→ Assignment
Copy the data below in full, exactly as it appears.

(Record excerpts)

Section AdvertEngine.
(** [Route.Hash], the fingerprint of a route, is declared in package router:
    the engine is stated for any hash function. *)
Variable Hash : Route -> Z.
Variable opts : Options.

(** [r.options.Advertise == router.AdvertiseLocal && e.Route.Link != "local"] *)
Definition skipLocal (e : Event) : bool :=
  bool_decide (Advertise opts = AdvertiseLocal)
  && negb (bool_decide (Link (ev_Route e) = "local")).

(** The case [e := <-r.eventChan]. When the map already holds an event for
    the hash, the source assigns [e] to its local variable [ev] when the
    types differ, and leaves the map as it is. *)
Definition onEvent (e : option Event) (adv : gmap Z Event) : gmap Z Event :=
  match e with
  | None => adv
  | Some e =>
      if bool_decide (Advertise opts = AdvertiseNone) then adv
      else if skipLocal e then adv
      else
        let hash := Hash (ev_Route e) in
        match adv !! hash with
        | None => <[hash := e]> adv
        | Some ev =>
            let ev := if bool_decide (ev_Type ev <> ev_Type e) then e else ev in
            adv
        end
  end.

(** The [for key, event := range adverts] loop of a tick: every entry that
    is not skipped is copied to [events] and deleted from the map. The order
    of a Go map range is unspecified; here it is the order of
    [map_to_list]. *)
Definition collect (adv : gmap Z Event) : list Event * gmap Z Event :=
  fold_left
    (fun acc kv =>
       if skipLocal (snd kv) then acc
       else (fst acc ++ [snd kv], delete (fst kv) (snd acc)))
    (map_to_list adv) ([], adv).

(End Record excerpts)

→ Response to this task
Section AdvertEngine.
(** [Route.Hash], the fingerprint of a route, is declared in package router:
    the engine is stated for any hash function. *)
Variable Hash : Route -> Z.
Variable opts : Options.

(** [r.options.Advertise == router.AdvertiseLocal && e.Route.Link != "local"] *)
Definition skipLocal (e : Event) : bool :=
  bool_decide (Advertise opts = AdvertiseLocal)
  && negb (bool_decide (Link (ev_Route e) = "local")).

(** The case [e := <-r.eventChan]. When the map already holds an event for
    the hash, the source assigns [e] to its local variable [ev] when the
    types differ, and leaves the map as it is. *)
Definition onEvent (e : option Event) (adv : gmap Z Event) : gmap Z Event :=
  match e with
  | None => adv
  | Some e =>
      if bool_decide (Advertise opts = AdvertiseNone) then adv
      else if skipLocal e then adv
      else
        let hash := Hash (ev_Route e) in
        match adv !! hash with
        | None => <[hash := e]> adv
        | Some ev =>
            let ev := if bool_decide (ev_Type ev <> ev_Type e) then e else ev in
            adv
        end
  end.

(** The [for key, event := range adverts] loop of a tick: every entry that
    is not skipped is copied to [events] and deleted from the map. The order
    of a Go map range is unspecified; here it is the order of
    [map_to_list]. *)
Definition collect (adv : gmap Z Event) : list Event * gmap Z Event :=
  fold_left
    (fun acc kv =>
       if skipLocal (snd kv) then acc
       else (fst acc ++ [snd kv], delete (fst kv) (snd acc)))
    (map_to_list adv) ([], adv).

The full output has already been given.